What is the price of tea in China?

 "The price of tea in China" is an expression which is used to denote something which is unrelated to the current topic of discussion.


This expression has stemmed from economists, who describe everything economic as affecting everything else, trying to find an expression which denotes the furthest logical connection from their current economic focus. In this way, the price of tea in China was used to denote the furthest possibility. It can also be used to denote an irrelevant topic.


It has the most common form "what does that have to do with the price of tea in China?"


There may be a second explanation.


In the 19th century the price for tea in England was the highest when the first ship with the newly harvested tea came in. So for the ship owners it was important to be as fast as possible back to England with the load, otherwise the cost of the passage was not to be recovered from the sale of the tea. Thus there were real races (the tea clipper races) where the sail ships managed to travel the whole distance from China to England in about 80 to 90 days.


The difference in prices from the first load to the later ones was so high that it was quite unimportant which price for the tea was originally paid in China. So the "price of tea in China" was something that really didn't matter for the ship owners. They had to have the tea in England as fast as possible.


We're still impressed when a person will not give something up "for all the tea in China." Recent times, however, have made this amount less impressive than in the past. In the twenty five years since the Chinese government reformed agriculture on the mainland, tea production has suffered in both quantity and quality.


This should come as a surprise to many observers. Tea almost naturally seems as though it would be one of the top success stories of Chinese agricultural reform and economic growth. Not only does it have a long legacy in China, but also its popularity is increasing dramatically around the world, making it a potentially valuable export resource. Yet, the tea industry is still troubled by finding the efficient levels of production and export that will make tea a consistently profitable commodity. Two experts, Dan Etherington and Keith Forster, have called this the "no man's land between the plan and the market."


 The Chinese government changed the way agriculture was produced in the 1970s and early 1980s. Previously, farms were state owned, and farmers worked together on farming communes. The government purchased all of the harvest from the state farms at set prices. During the Chinese Reform Era, the farming communes broke down and individual households and farmers could grow their own crops on their own land. Still, not all vestiges of the old system were lost as the government contracted to buy most of the harvest output from individual farmers and continued to operate large scale farm communes through the prison system.


For most agriculture industries, the new individual household farms have brought significant gains in production and profit. The institution of household farming and the increase in market freedom prompted farmers to adjust their production activities in accordance with profit margins.

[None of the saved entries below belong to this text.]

Lemma torch_diff_sizes (n : nat) (row0 : tensor1) (rows : tensor2) :
  all (fun row => size row == n) (row0 :: rows) ->
  all (fun row => size row == n)
    (pairmap (fun prev next => tmap2 fsub next prev) row0 rows).
Proof.
elim: rows row0 => [|row1 rows IH] row0 //= /and3P [/eqP s0 /eqP s1 srows].
rewrite (row_diff_size s1 s0) eqxx /=.
by apply: IH; rewrite /= s1 eqxx.
Qed.

Lemma reshape_rows_pairs_even (A : Type) (K : nat) (t : seq (seq A)) :
  0 < size t -> all (fun row => size row == K.*2) t ->
  reshape_rows_pairs t = Ok [seq reshape (nseq K 2) row | row <- t].
Proof.
case: t => [|row0 t] // _ sz; rewrite /reshape_rows_pairs.
have -> : all (fun row => ~~ odd (size row)) (row0 :: t).
  by apply: sub_all sz => row /eqP ->; rewrite odd_double.
congr Ok; elim: (row0 :: t) sz => [|row rows IH] //= /andP [/eqP sr /IH ->].
by rewrite sr doubleK.
Qed.

Lemma temporal_3_4_5 :
  TemporalLoss.compute_loss
    [:: [:: Num 0; Num 0]; [:: Num 3; Num 4]; [:: Num 3; Num 4]] =
  Ok [:: [:: Num 5]; [:: Num 0]].
Proof.
rewrite /TemporalLoss.compute_loss (@reshape_rows_pairs_even _ 1) //.
rewrite /bind /torch_diff /tmap2 [pairmap _ _ _]/= /tmap2S /=.
fnum; rewrite !vector_norm2; fnum; rewrite !fsqrt_num; try lra.
have -> : ((3 - 0) * (3 - 0) + (4 - 0) * (4 - 0) = 5 * 5)%R by lra.
have -> : ((3 - 3) * (3 - 3) + (4 - 4) * (4 - 4) = 0 * 0)%R by lra.
by rewrite !sqrt_square; try lra.
Qed.

(** C7: on predictions of shape (batch, 2K) with at least two frames,
    [TemporalLoss.compute_loss] returns a tensor of shape (batch - 1, K)
    whose entry [(i, k)] is the Euclidean norm of the difference between
    frame [i + 1] and frame [i] of keypoint [k], the pair of columns [2k] and
    [2k + 1].  For one keypoint at (0,0), (3,4), (3,4) it is [[5], [0]]. *)
Theorem temporal_compute_loss :
  (forall (predictions : tensor2) (K : nat),
     1 < size predictions ->
     all (fun row => size row == K.*2) predictions ->
     exists loss : tensor2,
       [/\ TemporalLoss.compute_loss predictions = Ok loss,
           size loss = (size predictions).-1,
           all (fun row => size row == K) loss
         & forall i k : nat, i < (size predictions).-1 -> k < K ->
           let p := fun r c => nth NaN (nth [::] predictions r) c in
           nth NaN (nth [::] loss i) k =
           fsqrt (fadd (fsq (fsub (p i.+1 k.*2) (p i k.*2)))
                       (fsq (fsub (p i.+1 k.*2.+1) (p i k.*2.+1))))]) /\
  TemporalLoss.compute_loss
    [:: [:: Num 0; Num 0]; [:: Num 3; Num 4]; [:: Num 3; Num 4]] =
  Ok [:: [:: Num 5]; [:: Num 0]].
Proof.
split; last exact: temporal_3_4_5.
case=> [|row0 rows] // K; rewrite [size (_ :: _)]/= ltnS => rows0 sz.
set f := fun prev next : tensor1 => tmap2 fsub next prev.
have dsz : all (fun row => size row == K.*2) (pairmap f row0 rows).
  exact: torch_diff_sizes.
have d0 : 0 < size (pairmap f row0 rows) by rewrite size_pairmap.
exists [seq [seq vector_norm xy | xy <- reshape (nseq K 2) row]
       | row <- pairmap f row0 rows]; split.
- rewrite /TemporalLoss.compute_loss /torch_diff.
  by rewrite (reshape_rows_pairs_even d0 dsz) /bind -map_comp.
- by rewrite size_map size_pairmap.
- rewrite all_map; apply/(all_nthP [::]) => i _ /=.
  by rewrite size_map size_reshape size_nseq.
- move=> i k; rewrite [(size (_ :: _)).-1]/= => irows kK p.
  have srow r : r < (size rows).+1 -> size (nth [::] (row0 :: rows) r) = K.*2.
    by move=> rlt; apply/eqP; exact: (elimT (all_nthP [::]) sz r rlt).
  have k2 : k.*2.+1 < K.*2 by rewrite -doubleS leq_double.
  have si1 : size (nth [::] rows i) = K.*2 by exact: (srow i.+1).
  have si : size (nth [::] (row0 :: rows) i) = K.*2.
    by apply: srow; exact: ltnW.
  have sd : size (f (nth [::] (row0 :: rows) i) (nth [::] rows i)) = K.*2.
    exact: row_diff_size.
  rewrite (nth_map [::]) ?size_pairmap // (nth_pairmap [::]) //.
  rewrite (norm_rows_nth sd kK) /f !row_diff_nth ?si1 ?si //.
  exact: ltnW.
Qed.


Lemma temporal_compute_loss_witness :
  let predictions : tensor2 :=
    [:: [:: Num 0; Num 0]; [:: Num 3; Num 4]; [:: Num 3; Num 4]] in
  exists loss : tensor2,
    [/\ TemporalLoss.compute_loss predictions = Ok loss,
        size loss = 2,
        all (fun row => size row == 1) loss
      & forall i k : nat, i < 2 -> k < 1 ->
        let p := fun r c => nth NaN (nth [::] predictions r) c in
        nth NaN (nth [::] loss i) k =
        fsqrt (fadd (fsq (fsub (p i.+1 k.*2) (p i k.*2)))
                    (fsq (fsub (p i.+1 k.*2.+1) (p i k.*2.+1))))].
Proof.
move=> predictions.
apply: (proj1 temporal_compute_loss predictions 1).
- reflexivity.
- reflexivity.
Defined.

(** ** The masking path of the RMSE loss *)

Lemma mask_all (A : Type) (m : bitseq) (s : seq A) :
  all id m -> size s <= size m -> mask m s = s.
Proof.
by elim: m s => [|b m IH] [|x s] //= /andP [-> bm]; rewrite ltnS => /(IH _ bm) ->.
Qed.

(** C5, as the claim has it, fails: with two NaN targets the RMSE call
    returns a number, the weighted error of the one keypoint that is left,
    whereas [compute_loss] on the full batch has a NaN entry and a NaN mean. *)
Lemma rmse_call_masks_counterexample :
  let targets : tensor2 := [:: [:: NaN; NaN; Num 1; Num 1]] in
  let predictions : tensor2 := [:: [:: Num 5; Num 5; Num 4; Num 5]] in
  let self := RegressionRMSELoss.init (Num 0) (Num 0) in
  [/\ RegressionMSELoss.remove_nans targets predictions =
        Ok ([:: Num 1; Num 1], [:: Num 4; Num 5]),
      exists logs : seq log_dict,
        RegressionRMSELoss.call self targets predictions (Some train) =
        Ok (Num (sqrt (25 / 2) / 2), logs)
    & (full <- RegressionRMSELoss.compute_loss
                 (flatten targets) (flatten predictions) ;;
       Loss.reduce_loss self full "mean") = Ok NaN].
Proof.
move=> targets predictions self.
have rn : RegressionMSELoss.remove_nans targets predictions =
          Ok ([:: Num 1; Num 1], [:: Num 4; Num 5]).
  by have [-> _ _ _ _] := @remove_nans_masked targets predictions erefl.
have nan_full :
    (full <- RegressionRMSELoss.compute_loss
               (flatten targets) (flatten predictions) ;;
     Loss.reduce_loss self full "mean") = Ok NaN.
  by rewrite (@rmse_compute_loss_even 2).
split=> //.
  have w : Loss.weight self = Num (1 / 2).
    exact: weight_0.
  have cl : RegressionRMSELoss.compute_loss [:: Num 1; Num 1]
              [:: Num 4; Num 5] = Ok [:: Num (sqrt (25 / 2))].
    rewrite (@rmse_compute_loss_even 1) // rmse_rows_cons.
    rewrite torch_mean2; try exact: representable_fsq.
    fnum; rewrite fdiv_num; try in_range; try lra.
    rewrite fsqrt_num; try lra.
    by congr (Ok [:: Num (sqrt _)]); lra.
  have [lo hi] := sqrt_12_5.
  rewrite /RegressionRMSELoss.call /RegressionMSELoss.call rn /bind cl.
  rewrite reduce_loss_mean elems1 torch_mean1; try in_range.
  rewrite w /Loss.log_loss fmul_num; try in_range.
  by eexists; congr (Ok (Num _, _)); lra.
Qed.

(** C5, amended: the RMSE loss inherits [__call__] and [remove_nans], so its
    [compute_loss] receives the two flat sequences that [remove_nans]
    returns: the targets that are not NaN and the predictions at the same
    positions.  They are the (flattened) full batch when no target is
    NaN. *)
Theorem rmse_call_masks (self : Loss.t) (targets predictions : tensor2)
    (stage : option Stage) :
  same_shape targets predictions ->
  let valid := [seq ~~ isnan x | x <- flatten targets] in
  RegressionRMSELoss.call self targets predictions stage =
    (elementwise_loss <-
       RegressionRMSELoss.compute_loss
         (mask valid (flatten targets)) (mask valid (flatten predictions)) ;;
     scalar_loss <- Loss.reduce_loss self elementwise_loss "mean" ;;
     logs <- Loss.log_loss self scalar_loss stage ;;
     Ok (fmul (Loss.weight self) scalar_loss, logs)) /\
  (~~ has isnan (flatten targets) ->
   mask valid (flatten targets) = flatten targets /\
   mask valid (flatten predictions) = flatten predictions).
Proof.
move=> same valid; have [rn _ _ _ _] := remove_nans_masked same.
split; first by rewrite /RegressionRMSELoss.call /RegressionMSELoss.call rn.
move=> nonan.
have allv : all id valid by rewrite /valid all_map; move: nonan; rewrite -all_predC.
have sz := same_shape_size_flatten same.
by split; apply: mask_all; rewrite // size_map // sz.
Qed.

Lemma rmse_call_masks_witness :
  let targets : tensor2 := [:: [:: NaN; NaN; Num 1; Num 1]] in
  let predictions : tensor2 := [:: [:: Num 5; Num 5; Num 4; Num 5]] in
  let self := RegressionRMSELoss.init (Num 0) (Num 0) in
  RegressionRMSELoss.call self targets predictions (Some train) =
    (elementwise_loss <-
       RegressionRMSELoss.compute_loss [:: Num 1; Num 1] [:: Num 4; Num 5] ;;
     scalar_loss <- Loss.reduce_loss self elementwise_loss "mean" ;;
     logs <- Loss.log_loss self scalar_loss (Some train) ;;
     Ok (fmul (Loss.weight self) scalar_loss, logs)).
Proof.
move=> targets predictions self.
exact: (proj1 (@rmse_call_masks self targets predictions (Some train) erefl)).
Defined.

Yet, the gains are missing in the tea industry. For example, with nearly half the world's total tea gardens, China produces only about twenty percent of the world's tea output. Moreover, in 1990, China's average yield of tea per hectacre was 500 kilograms. This yield is historically low. In 1914 - 1918, Chinese tea farms yielded 900 kilograms per hectacre. This yield is also low compared to other tea producing nations. India, whose tea plantations utilize modern agriculture technology and business practices, yielded an average of 2,000 kilograms per hectacre of plucked land in 1990.